Still, this entire exercise might seem frivolous. Logically, no matter how the verse is phrased, any person who has read the New Testament knows that a person has the opportunity to repent; one's understanding of that fact does not rest upon the exact rendering of this one line alone. Indeed, any person who knows the Gospel knows this logically. My concerns, however, are not with logic, but with rhetoric, poetics, and accuracy. 

After all, my training is not in theology, classics, or translation, but in literature, rhetoric, and composition. As much as one might logically comprehend a text, it is just as important to understand the rhetoric and literary qualities of a text. Many hold that scripture is literature too, and that the literary qualities of a work, those aspects of art and style that go beyond merely formulating coherent utterances and into a realm of edification that unifies aesthetic with truth and expresses truth through beauty, are just as much a part of the experience of scripture as its literal meanings. There is no form without its art. 

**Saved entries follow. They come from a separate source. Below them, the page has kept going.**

(** C8, as stated, fails: with the detector initialized and the camera
    running, a frame on which the underlying detector throws makes [tick]
    end by that exception, and the frame loop is no longer scheduled. *)
Lemma tick_detector_throws_counterexample :
  let e := startedEngine (generateStringConfigs 12 MID) in
  let f := {| canvasReady := true; width := 1000; video := mkVideo 0 4;
              now := 1000; detectorOutcome := Throw |} in
  (exists e', tick f e = Thrown e')
  /\ snd (runFrames [f; fingerFrame 1000 (1 # 30) 1016 (1 # 2) (3 # 10)] e) = false.
Proof.
  split.
  - eexists. vm_compute. reflexivity.
  - vm_compute. reflexivity.
Qed.

(** C8, amended. When the detector is not initialized, [detect] returns
    none and the tick runs to its end with the cached landmarks unchanged
    (given that the cached first hand, if any, has its fingertip
    landmark). When the initialized detector is invoked and throws, the
    exception is caught neither by [detect] nor by [tick]: the tick ends
    by it and no further frame runs. *)
Theorem tick_detection_unavailable (f : Frame) (e : Engine) :
  canvasReady f = true ->
  (handLandmarker (visionService e) = false ->
   cursorReadable (lastLandmarksRef e) = true ->
   exists e' evs, tick f e = Completed e' evs
                  /\ lastLandmarksRef e' = lastLandmarksRef e)
  /\ (handLandmarker (visionService e) = true ->
      cameraActiveRef e = true ->
      (2 <= readyState (video f))%nat ->
      ~ currentTime (video f) == lastVideoTime (visionService e) ->
      detectorOutcome f = Throw ->
      exists e', tick f e = Thrown e'
                 /\ forall rest, runFrames (f :: rest) e = (e', [], false)).
Proof.
  intros Hcanvas. split.
  - intros Hnull Hcursor. unfold tick. rewrite Hcanvas. cbn [negb].
    destruct (cameraActiveRef e && (2 <=? readyState (video f))%nat).
    + rewrite detect_uninitialized by exact Hnull.
      cbn [detectReturn vs_after cacheAfter]. rewrite Hcursor.
      destruct (interact_completes f (withVision (visionService e) (lastLandmarksRef e) e))
        as (e' & evs & -> & Hc & _).
      exists e', evs. split; [reflexivity|exact Hc].
    + destruct (interact_completes f e) as (e' & evs & -> & Hc & _).
      exists e', evs. split; [reflexivity|exact Hc].
  - intros Hready Hcam Hrs Hnew Hthrow.
    assert (Ht : exists e', tick f e = Thrown e').
    { unfold tick. rewrite Hcanvas, Hcam. cbn [negb andb].
      apply Nat.leb_le in Hrs. rewrite Hrs.
      unfold detect. rewrite Hready. cbn [negb].
      apply Qneb_neq in Hnew. rewrite Hnew, Hthrow.
      cbn [detectReturn]. eexists. reflexivity. }
    destruct Ht as [e' Ht]. exists e'. split; [exact Ht|].
    intros rest. simpl. rewrite Ht. reflexivity.
Qed.

Lemma tick_detection_unavailable_witness :
  let e := setCameraActive true (newEngine (generateStringConfigs 12 MID)) in
  let f := fingerFrame 1000 0 1000 (1 # 2) (3 # 10) in
  exists e' evs, tick f e = Completed e' evs
                 /\ lastLandmarksRef e' = lastLandmarksRef e.
Proof.
  intros e f.
  apply (tick_detection_unavailable f e); reflexivity.
Defined.

(** ** Loading instruments *)


Lemma audioInvariant_init (hasContext : bool) :
  audioInvariant (newAudioSystem hasContext).
Proof. left. reflexivity. Qed.

Lemma loadInstrument_call_name (name : InstrumentName) (a : AudioService) :
  ctx a = true ->
  ctx (fst (loadInstrument_call name a)) = true
  /\ currentInstrumentName (fst (loadInstrument_call name a)) = name.
Proof.
  intros Hctx. unfold loadInstrument_call. rewrite Hctx. simpl.
  destruct (bool_decide (currentInstrumentName a = name)) eqn:E; simpl.
  - apply bool_decide_eq_true in E.
    destruct (bool_decide (is_Some (instrument a))); simpl; auto.
  - auto.
Qed.

Lemma loadInstrument_call_no_context (name : InstrumentName) (a : AudioService) :
  ctx a = false -> loadInstrument_call name a = (a, Returned).
Proof. intros H. unfold loadInstrument_call. rewrite H. reflexivity. Qed.

Lemma loadInstrument_resume_keeps (loadingName : InstrumentName)
    (settled : option Player) (a : AudioService) :
  ctx (loadInstrument_resume loadingName settled a) = ctx a
  /\ currentInstrumentName (loadInstrument_resume loadingName settled a)
     = currentInstrumentName a.
Proof.
  unfold loadInstrument_resume. destruct settled; [|auto].
  destruct (decide _); auto.
Qed.

Lemma audioInvariant_step (sys : AudioSystem) (ev : AudioEvent) :
  audioInvariant sys -> audioInvariant (audioStep sys ev).
Proof.
  intros Hinv. destruct ev as [name | k loaded]; simpl.
  - destruct (ctx (service sys)) eqn:Hctx.
    + right. simpl.
      destruct (loadInstrument_call_name name (service sys) Hctx) as [H1 H2].
      rewrite H1, H2. auto.
    + destruct Hinv as [Hnil | [Hc _]]; [|congruence].
      left. simpl. rewrite loadInstrument_call_no_context by exact Hctx.
      exact Hnil.
  - destruct (inFlight sys !! k) as [[n loadingName]|] eqn:Hk; [|exact Hinv].
    destruct Hinv as [Hnil | [Hc Hlast]].
    + rewrite Hnil in Hk. discriminate Hk.
    + right. simpl.
      destruct (loadInstrument_resume_keeps loadingName
                  (if loaded then Some {| playerFont := loadingName; playerLoad := n |}
                   else None) (service sys)) as [H1 H2].
      rewrite H1, H2. auto.
Qed.

Lemma audioInvariant_run (evs : list AudioEvent) (sys : AudioSystem) :
  audioInvariant sys -> audioInvariant (audioRun evs sys).
Proof.
  revert sys. induction evs as [|ev evs IH]; intros sys Hinv; [exact Hinv|].
  simpl. apply IH, audioInvariant_step, Hinv.
Qed.

(** A call of [loadInstrument] leaves the active player and the loads
    already suspended as they are, and records the request. *)
Lemma audioStep_CallLoad (sys : AudioSystem) (name : InstrumentName)
    (k n : nat) (loadingName : InstrumentName) :
  inFlight sys !! k = Some (n, loadingName) ->
  instrument (service (audioStep sys (CallLoad name))) = instrument (service sys)
  /\ inFlight (audioStep sys (CallLoad name)) !! k = Some (n, loadingName)
  /\ lastRequested (audioStep sys (CallLoad name)) = Some name.
Proof.
  intros Hk. cbn [audioStep service inFlight lastRequested].
  unfold loadInstrument_call.
  destruct (negb (ctx (service sys))); cbn [fst snd]; [auto|].
  destruct (_ && _); cbn [fst snd instrument]; [auto|].
  split; [reflexivity|]. split; [|reflexivity].
  apply lookup_app_l_Some. exact Hk.
Qed.

(** What the settling of a suspended load does to the active player, in
    a state reached by a run of the service. *)
Lemma settle_reachable (hasContext : bool) (evs : list AudioEvent)
    (k n : nat) (loadingName : InstrumentName) (loaded : bool) :
  let sys := audioRun evs (newAudioSystem hasContext) in
  inFlight sys !! k = Some (n, loadingName) ->
  instrument (service (audioStep sys (Settle k loaded)))
  = if loaded && bool_decide (lastRequested sys = Some loadingName)
    then Some {| playerFont := loadingName; playerLoad := n |}
    else instrument (service sys).
Proof.
  intros sys Hk.
  assert (Hinv : audioInvariant sys) by apply audioInvariant_run, audioInvariant_init.
  cbn [audioStep]. rewrite Hk. cbn [service].
  destruct Hinv as [Hnil | [_ Hlast]].
  - rewrite Hnil in Hk. discriminate Hk.
  - unfold loadInstrument_resume. destruct loaded; cbn [andb]; [|reflexivity].
    rewrite Hlast.
    destruct (decide (currentInstrumentName (service sys) = loadingName)) as [E|E].
    + rewrite bool_decide_eq_true_2 by congruence. reflexivity.
    + rewrite bool_decide_eq_false_2 by congruence. reflexivity.
Qed.

(** C9, as stated, fails: [loadInstrument(marimba)], then
    [loadInstrument(violin)] before the first load completes, then
    [loadInstrument(marimba)] again. The first load, superseded by the
    request for the violin, is still suspended; when it completes, its
    player is installed. *)
Lemma superseded_load_installed_counterexample :
  let requested := audioRun [CallLoad marimba; CallLoad violin] (newAudioSystem true) in
  let sys := audioStep requested (CallLoad marimba) in
  inFlight requested !! 0%nat = Some (0%nat, marimba)
  /\ lastRequested requested = Some violin
  /\ inFlight sys !! 0%nat = Some (0%nat, marimba)
  /\ instrument (service sys) = None
  /\ instrument (service (audioStep sys (Settle 0 true)))
     = Some {| playerFont := marimba; playerLoad := 0 |}.
Proof. repeat split. Qed.

(** C9, amended. In every run of the audio service, what the completion
    of a suspended load does is decided by the name of the most recent
    request alone. When the name of the load is not the most recently
    requested one, the completion is discarded: the active player is left
    as it was; in particular a load of [a] that completes right after a
    request for another instrument [b] is discarded. When the name of the
    load is the most recently requested one, also by a later request for
    the same instrument, a successful completion installs its player. *)
Theorem superseded_load_discarded (hasContext : bool) (evs : list AudioEvent)
    (k n : nat) (loadingName : InstrumentName) :
  let sys := audioRun evs (newAudioSystem hasContext) in
  inFlight sys !! k = Some (n, loadingName) ->
  (forall loaded,
      lastRequested sys <> Some loadingName ->
      instrument (service (audioStep sys (Settle k loaded))) = instrument (service sys))
  /\ (forall b loaded,
        b <> loadingName ->
        instrument (service (audioStep (audioStep sys (CallLoad b)) (Settle k loaded)))
        = instrument (service sys))
  /\ (lastRequested sys = Some loadingName ->
      instrument (service (audioStep sys (Settle k true)))
      = Some {| playerFont := loadingName; playerLoad := n |}).
Proof.
  intros sys Hk. split; [|split].
  - intros loaded Hsuperseded.
    unfold sys. rewrite (settle_reachable hasContext evs k n loadingName loaded Hk).
    fold sys. rewrite bool_decide_eq_false_2 by exact Hsuperseded.
    rewrite andb_false_r. reflexivity.
  - intros b loaded Hb.
    destruct (audioStep_CallLoad sys b k n loadingName Hk) as (Hsame & Hk' & Hlast).
    change (audioStep sys (CallLoad b))
      with (audioRun [CallLoad b] sys) in Hsame, Hk', Hlast |- *.
    unfold sys in Hsame, Hk', Hlast |- *. unfold audioRun in Hsame, Hk', Hlast |- *.
    rewrite <- fold_left_app in Hsame, Hk', Hlast |- *.
    fold (audioRun (evs ++ [CallLoad b]) (newAudioSystem hasContext))
      in Hsame, Hk', Hlast |- *.
    rewrite (settle_reachable hasContext (evs ++ [CallLoad b]) k n loadingName loaded Hk').
    rewrite Hlast, bool_decide_eq_false_2 by congruence.
    rewrite andb_false_r. exact Hsame.
  - intros Hlast.
    unfold sys. rewrite (settle_reachable hasContext evs k n loadingName true Hk).
    fold sys. rewrite bool_decide_eq_true_2 by exact Hlast. reflexivity.
Qed.

(** [loadInstrument(marimba)], then [loadInstrument(violin)] before the
    first load completes, then the first load completes. *)
Lemma superseded_load_discarded_witness :
  let sys := audioRun [CallLoad marimba; CallLoad violin] (newAudioSystem true) in
  instrument (service (audioStep sys (Settle 0 true))) = instrument (service sys)
  /\ instrument (service (audioStep (audioStep sys (CallLoad celesta)) (Settle 0 true)))
     = instrument (service sys).
Proof.
  intros sys.
  destruct (superseded_load_discarded true [CallLoad marimba; CallLoad violin]
              0 0 marimba eq_refl) as (Hdiscard & Hswitch & _).
  split.
  - apply Hdiscard. discriminate.
  - apply Hswitch. discriminate.
Defined.

(** ** The bend of a string *)

Lemma pullFactorOf_abs (d : Q) : pullFactorOf d == 1 - Qabs d * (100 # 8).
Proof. unfold pullFactorOf, reachThreshold. field. Qed.

#[global] Instance pullFactorOf_wd : Proper (Qeq ==> Qeq) pullFactorOf.
Proof. intros d d' E. rewrite !pullFactorOf_abs, E. reflexivity. Qed.

#[global] Instance bendOf_wd : Proper (Qeq ==> Qeq ==> Qeq) bendOf.
Proof. intros w w' Ew d d' Ed. unfold bendOf. rewrite Ew, Ed. reflexivity. Qed.

Lemma Qsquare_nonneg (x : Q) : 0 <= x * x.
Proof.
  destruct (Qlt_le_dec x 0) as [Hneg|Hpos].
  - assert (E : x * x == (- x) * (- x)) by ring. rewrite E.
    apply Qmult_le_0_compat; lra.
  - apply Qmult_le_0_compat; exact Hpos.
Qed.

Lemma bendOf_zero (w d : Q) : d == 0 -> bendOf w d == 0.
Proof. intros E. rewrite E. unfold bendOf. ring. Qed.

One of the marks of a really great work of literature that I’ve experienced is that the themes of a work are so intertwined with its written word that a close reading of almost any sentence on any page would reveal its most pertinent themes. Reading works like this can feel overwhelming, tiring, and ecstatic. The Bible has similar qualities that are more apparent in the original Greek, which English translations often faithfully attempt to represent, but doesn’t always have the means to do so. With all of the symmetry and parallelism that the ESV has to offer in this case (the ESV along with the NKJV are my translations of choice for the New Testament after all, and I love reading them), it does not represent the perhaps greater concern of tense, and how this tense plays a role in representing the larger themes of the New Testament, and indeed Christianity as a whole. What it makes up for in local eloquence, it can lack in representing the broader architecture of the scriptures.